# To do
Filter the records below and copy every line containing the word "MainInit".

__________

(** [handleShardMap]: status and body. *)
Definition handleShardMap (s : Coordinator) : Z * bytes :=
  (200, encode_shard_map (buildShardMapResponse norder sorder s)).
End shard_map.

Inductive fetcherr := FetchGet | FetchStatus (code : Z) | FetchDecode.

(** cmd/node: [get url] is the answer to [http.Get], status and body. *)
Definition fetchShardMap (get : string -> option (Z * bytes)) (coordinatorAddr : string)
    : result fetcherr ShardMapResponse :=
  match get ("http://" +:+ coordinatorAddr +:+ "/shardmap") with
  | None => Fail FetchGet
  | Some (code, body) =>
      if negb (code =? 200) then Fail (FetchStatus code)
      else match decode_body ShardMapResponse_fields ShardMapResponse_zero body with
           | Some r => Ok r
           | None => Fail FetchDecode
           end
  end.

(** ** The node *)

Inductive node_handler := ServeStatus | ServeReady | ServeMetrics.

Definition node_routes : list (string * string * node_handler) :=
  [("GET", "/status", ServeStatus); ("GET", "/ready", ServeReady); ("GET", "/metrics", ServeMetrics)].

(** The status code; no route changes the node. *)
Definition node_http (rorder : gmap string ReplicaState -> list (string * ReplicaState)) (metrics_status : Z)
    (method path : string) (s : Server) : Z :=
  match serve_mux node_routes method path with
  | RouteRedirect _ => 301
  | RouteNotFound => 404
  | RouteMethodNotAllowed => 405
  | RouteTo ServeStatus => 200
  | RouteTo ServeReady => if Server.handleReady rorder s then 200 else 503
  | RouteTo ServeMetrics => metrics_status
  end.

(** ** The programs *)

Inductive mainerr := MainConfig (e : cfgerr) | MainFetch (e : fetcherr) | MainInit (e : maperr) | MainShards (e : smerr).

(** cmd/coordinator, up to [Start]. *)
Definition coordinator_main (unmarshal : bytes -> option ClusterConfig) (path : string)
    : M World mainerr Coordinator :=
  do cfg <- io_map_err MainConfig (LoadClusterConfig unmarshal path);
  match Coordinator_Init cfg (Coordinator_New cfg) with
  | (Fail e, _) => io_fail (MainInit e)
  | (Ok _, s) => io_ret s
  end.

(** cmd/node, up to [Start]. *)
Definition node_main (unmarshal : bytes -> option NodeConfig) (get : string -> option (Z * bytes)) (path : string)
    (now : Z) (draw : string -> Z) : M World mainerr Server :=
  do cfg <- io_map_err MainConfig (LoadNodeConfig unmarshal path);
  match fetchShardMap get (ncCoordinatorAddress cfg) with
  | Fail e => io_fail (MainFetch e)
  | Ok resp => fun W =>
      let '(o, (s, W')) := InitShards now draw resp (NewServer cfg now, W) in
      (match o with Ret _ => Ret s | Err e => Err (MainShards e) | Crashed => Crashed end, W')
  end.

(** ** Bodies *)

Lemma decode_elems_strings l :
  decode_elems dec_string "" [] (j_string <$> l) = Some l.
Proof.
  induction l as [|x l IH]; [done|]. cbn [fmap list_fmap decode_elems tail head default].
  unfold dec_string at 1. rewrite set_string_j. change (tail []) with (@nil string). by rewrite IH.
Qed.

Lemma set_strings_j {A} get (set : list string -> A -> A) l a :
  get a = [] -> set_strings get set (j_strings l) a = Some (set l a).
Proof.
  intros Hg. unfold set_strings, set_slice, j_strings. destruct l as [|x l]; [done|].
  by rewrite Hg, decode_elems_strings.
Qed.

Lemma wf_strings l : Forall utf8_str l -> wf_json (j_strings l).
Proof.
  intros Hl. unfold j_strings. destruct l as [|x l]; [done|]. apply foldr_Forall, Forall_fmap.
  eapply Forall_impl; [exact Hl|]. intros y Hy. by apply wf_string.
Qed.

(** Decoding what was encoded, whatever follows it. *)
Lemma decode_body_print {A} (fs : list (field A)) zero ms a rest :
  wf_json (JObj ms) -> set_members fs ms zero = Some a -> delimited rest ->
  decode_body fs zero (print_json (JObj ms) ++ rest) = Some a.
Proof.
  intros Hwf Hset Hrest. unfold decode_body.
  rewrite (proj1 (parse_print_value _) (JObj ms) rest Hwf); [done| |done]. rewrite length_app. lia.
Qed.

Definition shard_utf8 (s : ShardInfo) : Prop :=
  utf8_str (shID s) /\ Forall utf8_str (shReplicas s) /\ utf8_str (shLeader s) /\
  utf8_str (shBootstrapSource s) /\ Forall utf8_str (shIncoming s).

Lemma ShardInfo_wf s : shard_utf8 s -> wf_json (JObj (ShardInfo_members s)).
Proof.
  intros (Hi & Hr & Hl & Hb & Hn). apply wf_members. unfold ShardInfo_members.
  repeat apply Forall_app_2; try case_decide; try (destruct (shIncoming s) as [|y l] eqn:He);
    repeat (apply Forall_cons; split; [split; [cbn [fst]; utf8_ascii|cbn [snd]; auto using wf_string, wf_strings]|]);
    try apply Forall_nil_2.
Qed.

Lemma ShardInfo_set s : set_members ShardInfo_fields (ShardInfo_members s) ShardInfo_zero = Some s.
Proof.
  destruct s as [i r l b n]. unfold ShardInfo_members. cbn [shID shReplicas shLeader shBootstrapSource shIncoming app].
  erewrite (set_members_cons _ (of_str "id")); [|reflexivity|apply set_string_j]. cbv beta.
  erewrite (set_members_cons _ (of_str "replicas")); [|reflexivity|by apply set_strings_j]. cbv beta.
  cbn [app]. erewrite (set_members_cons _ (of_str "leader")); [|reflexivity|apply set_string_j]. cbv beta.
  case_decide as Hb; [subst b|].
  - cbn [app]. destruct n as [|y n]; [done|].
    erewrite (set_members_cons _ (of_str "incoming_replicas")); [|reflexivity|by apply set_strings_j]. done.
  - cbn [app]. erewrite (set_members_cons _ (of_str "bootstrap_source_shard_id")); [|reflexivity|apply set_string_j]. cbv beta.
    destruct n as [|y n]; [done|].
    erewrite (set_members_cons _ (of_str "incoming_replicas")); [|reflexivity|by apply set_strings_j]. done.
Qed.

Lemma decode_elems_shards l :
  decode_elems (dec_struct ShardInfo_fields) ShardInfo_zero [] ((fun s => JObj (ShardInfo_members s)) <$> l) = Some l.
Proof.
  induction l as [|s l IH]; [done|]. cbn [fmap list_fmap decode_elems tail head default dec_struct].
  rewrite ShardInfo_set. change (tail []) with (@nil ShardInfo). by rewrite IH.
Qed.

Definition response_utf8 (r : ShardMapResponse) : Prop :=
  u64 (smrVersion r) /\ Forall shard_utf8 (smrShards r) /\ utf8_map (smrNodeAddresses r).

Lemma ShardMapResponse_decodes r rest :
  response_utf8 r -> delimited rest ->
  decode_body ShardMapResponse_fields ShardMapResponse_zero (print_json (JObj (ShardMapResponse_members r)) ++ rest) = Some r.
Proof.
  intros (Hv & Hs & Hm) Hrest. apply decode_body_print; [| |done].
  - apply wf_members. unfold ShardMapResponse_members.
    repeat (apply Forall_cons; split; [split; [cbn [fst]; utf8_ascii|cbn [snd]]|]); [by apply wf_uint| |by apply wf_string_map|apply Forall_nil_2].
    apply foldr_Forall, Forall_fmap. eapply Forall_impl; [exact Hs|]. intros s. apply ShardInfo_wf.
  - destruct r as [v ss m]. unfold ShardMapResponse_members. cbn [smrVersion smrShards smrNodeAddresses] in *.
    erewrite (set_members_cons _ (of_str "version")); [|reflexivity|by apply set_uint_j]. cbv beta.
    erewrite (set_members_cons _ (of_str "shards")); [|reflexivity|].
    2:{ cbn [fset]. unfold set_slice. cbn [smrShards]. change (smrShards (_ <| smrVersion := v |>)) with (@nil ShardInfo).
        rewrite decode_elems_shards. reflexivity. }
    erewrite (set_members_cons _ (of_str "node_addresses")); [|reflexivity|by apply set_string_map_j]. done.
Qed.

(** C35: The shard map survives the way from the coordinator to a node: what
    [handleShardMap] writes is what [fetchShardMap] reads, with the version, every
    shard with its replicas, leader, bootstrap source and incoming replicas, and
    the node addresses, as long as the names are valid UTF-8. *)
Theorem fetchShardMap_handleShardMap norder sorder get addr s :
  get ("http://" +:+ addr +:+ "/shardmap") = Some (handleShardMap norder sorder s) ->
  response_utf8 (buildShardMapResponse norder sorder s) ->
  fetchShardMap get addr = Ok (buildShardMapResponse norder sorder s).
Proof.
  intros Hget Hok. unfold fetchShardMap. rewrite Hget. unfold handleShardMap, encode_shard_map. cbn [negb Z.eqb].
  by rewrite ShardMapResponse_decodes.
Qed.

__________

# Task response
Inductive mainerr := MainConfig (e : cfgerr) | MainFetch (e : fetcherr) | MainInit (e : maperr) | MainShards (e : smerr).
  | (Fail e, _) => io_fail (MainInit e)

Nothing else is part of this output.